Guardian reporter Tania Branigan and I have been wanting to make a report about the children of migrant workers for a while now. Although many of them were born in Beijing, their access to education and other services is limited because of China’s household registration system, the hukou. It basically divides citizens into urban and rural dwellers and assigns them various rights. It made more sense in the 1950s, when China was a planned economy, but has created huge problems now that tens of millions of Chinese farmers have moved to cities to find work. Because the hukou is inherited, their kids struggle to access basic services too.
I knew that the best way to tell this story would be through the life of a child. We were fortunate to find a great subject in eight-year-old Yuhui, whose parents will do anything to ensure she gets a good education. Like many migrant kids, she has not been able to get a place in a state school and instead goes to a privately-run place in the city.
We had been trying to set up a visit to the school for a while and as luck would have it managed to arrange it just as my 550D cameras arrived. I couldn’t resist the opportunity to try them out on an assignment. I wanted the video to mix conventional news reporting with documentary style.
For the shoot I used both my 550D cameras shooting at 1080/25p, one rigged for slider action and the other in a regular configuration. I had a good range of lenses with me. the Zeiss ZE 28mm f2, 50mm f1.4 and 85mm f1.4, the Tokina 11-16mm f2.8, a Canon 100mm 2.8 macro lens and a 135mm f2 Canon lens. To aid focus I fitted my Zacuto Z-finder – the same one I use with my other Canon cameras.
I chose to shoot using just natural light and work around it – the interiors were all between 200 and 800 asa at between f2.8 and f5.6 , avoiding the ultra shallow depth of field look. This was an aesthetic choice as I felt it just made the end result a bit more ‘real’.
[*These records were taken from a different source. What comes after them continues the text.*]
(* ===== verification/SerdesCode.v ===== *)
(** * serdes777.c: a transaction is read as it was written

    Reading is related to writing field by field: a field [codes] some bits when writing puts
    them on the stream and reading them fills the memory as the writer's.  While a transaction
    is read each byte of the memory is still zero or already the writer's ([part]). *)
From Stdlib Require Import ZArith Lia.
From stdpp Require Import base list numbers option.
From S2P Require Import Prelude Bits HuffStream Cards Acct Utils Serdes.
Open Scope Z_scope.

(** ** Bits of the memory *)

(** [n] bits from bit [p] on. *)
Definition mbits (m : list Z) (p : Z) (n : nat) : list bool := map (fun i => bit m (p + Z.of_nat i)) (seq 0 n).

Lemma mbits_length m p n : length (mbits m p n) = n.
Proof. unfold mbits. by rewrite length_map, length_seq. Qed.

Lemma mbits_snoc m p n : mbits m p (S n) = mbits m p n ++ [bit m (p + Z.of_nat n)].
Proof. unfold mbits. by rewrite seq_S, map_app. Qed.

Lemma mbits_get m p n k : (k < n)%nat -> mbits m p n !! k = Some (bit m (p + Z.of_nat k)).
Proof. intros H. unfold mbits. rewrite list_lookup_fmap, lookup_seq_lt by lia. done. Qed.

Lemma bit_of_byte m i k : 0 <= k < 8 -> bit m (8 * i + k) = Z.testbit (znth m i) k.
Proof. intros H. unfold bit. replace ((8 * i + k) / 8) with i by dmlia. by replace ((8 * i + k) mod 8) with k by dmlia. Qed.

(** The memory while it is read. *)
Definition part (m' m : list Z) : Prop := length m' = length m /\ bytes m' /\ forall i, 0 <= i -> znth m' i = 0 \/ znth m' i = znth m i.

Definition agree (m' m : list Z) (R : Z -> Prop) : Prop := forall i, R i -> znth m' i = znth m i.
The two sliders – my small Singapore-made one and a larger Glidetrack – were also critical to the look of the piece. For the uninitiated, these are metal rails with small carriages that move along them, simulating the look of a traditional tripod dolly over short distances. The longer Glidetrack was mounted on my Miller DS-20 at one end and a light stand at the other – this setup was used for most of the slides. My mini Singapore slider was used in tight spots or for putting straight onto a table for close up-sliding.
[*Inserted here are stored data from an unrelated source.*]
(** X10: the ci_cd finding lists, in the order [.github/workflows],
    [.gitlab-ci.yml], [Jenkinsfile], [.travis.yml], exactly the paths
    that exist; the list is never empty, and there is no ci_cd finding
    when none of the four exists.  A [.github] directory counts only
    through its [workflows] entry. *)
Theorem ci_detected_paths (w : world) :
  match Dict.get (detect_infrastructure w) "ci_cd" with
  | Some d =>
      exists detected,
        Dict.get d "detected" = Some (VList (map VStr detected))
        /\ detected <> []
        /\ detected
           = filter (fun p => Fs.exists_ w (Fs.parts_of p)) ci_patterns
  | None => Forall (fun p => Fs.exists_ w (Fs.parts_of p) = false) ci_patterns
  end
  /\ Fs.parts_of ".github/workflows" = [".github"; "workflows"]
  /\ (Fs.exists_ w [".github"; "workflows"] = true <->
      exists children,
        In (Dir ".github" children) (tree w)
        /\ exists e, In e children /\ entry_name e = "workflows").
Proof.
  split; [|split; [reflexivity|]].
  - rewrite detect_infrastructure_ci.
    destruct (nonempty (ci_files w)) eqn:Hci.
    + exists (ci_files w). split; [reflexivity|]. split; [|reflexivity].
      intros E. rewrite E in Hci. discriminate Hci.
    + unfold ci_files in Hci. fold ci_patterns in Hci.
      change (fun pattern => Fs.exists_ w (Fs.joinpath [] pattern))
        with (fun p => Fs.exists_ w (Fs.parts_of p)) in Hci.
      destruct (filter _ ci_patterns) as [|p l] eqn:Hfilter; [|discriminate].
      apply Forall_forall. intros p Hp.
      destruct (Fs.exists_ w (Fs.parts_of p)) eqn:Hex; [|reflexivity].
      assert (Hin : In p (filter (fun p => Fs.exists_ w (Fs.parts_of p))
                            ci_patterns))
        by (apply filter_In; tauto).
      rewrite Hfilter in Hin. destruct Hin.
  - unfold Fs.exists_. cbn [Fs.exists_in]. rewrite existsb_exists. split.
    + intros [[n|n children] [Hin He]]; [discriminate He|].
      apply andb_prop in He. destruct He as [Hn Hc].
      apply String.eqb_eq in Hn. subst n.
      apply existsb_exists in Hc. destruct Hc as [e [He Hname]].
      apply String.eqb_eq in Hname. eauto.
    + intros [children [Hin [e [He Hname]]]].
      exists (Dir ".github" children). split; [exact Hin|].
      rewrite String.eqb_refl. cbn [andb]. apply existsb_exists.
      exists e. split; [exact He|]. now apply String.eqb_eq.
Qed.

Lemma filter_all {A : Type} (keep : A -> bool) (l : list A) :
  (forall x, In x l -> keep x = true) -> filter keep l = l.
Proof.
  induction l as [|x l IH]; intros H; [reflexivity|].
  cbn [filter]. rewrite (H x (or_introl eq_refl)). f_equal.
  apply IH. intros y Hy. apply H. now right.
Qed.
Unlike on many news assignments, I had the time to stay and shoot over a longer period. Once the children got used to me and my camera being in the classroom they settled down and this allowed me to get far more natural shots.
For the outside shots I used 4×4 glass ND filters in a Genus mattebox (with Sunshade removed to try and keep a low profile). I would normally use a Fader ND filter for speed but in this instance, with a little more time on my hands, I thought I would go for the best quality possible.
As with the 7D and 1DmkIV the mic input only has automatic gain control and is pretty useless for high quality audio. Instead I used my new Tascam DR-100 field recorder with a Sanken CS-1 mic attached via XLR. I then synced the sound with the in-camera audio using Bruce Sharpe’s amazing Pluraleyes software for Final Cut Pro.
Editing was quite straightforward. I converted the clips to Prores 422 LT using MpegStreamclip before dropping them into Final Cut Pro. While I don’t usually put much of a grade on my news videos I felt that this feature deserved to be slightly more stylised – nothing too drastic; just a bit of a film look with a slight vignette on most shots, all done in Magic Bullet looks.
In terms of subject and technique this is one of the most satisfying short news features I have done. The performance of the 550D was nothing short of stunning for such a small, inexpensive camera. To my mind the equipment is not the barrier to creating great-looking news videos any more; it’s all about investing time in learning the skills and coupling it with some good old fashioned journalism.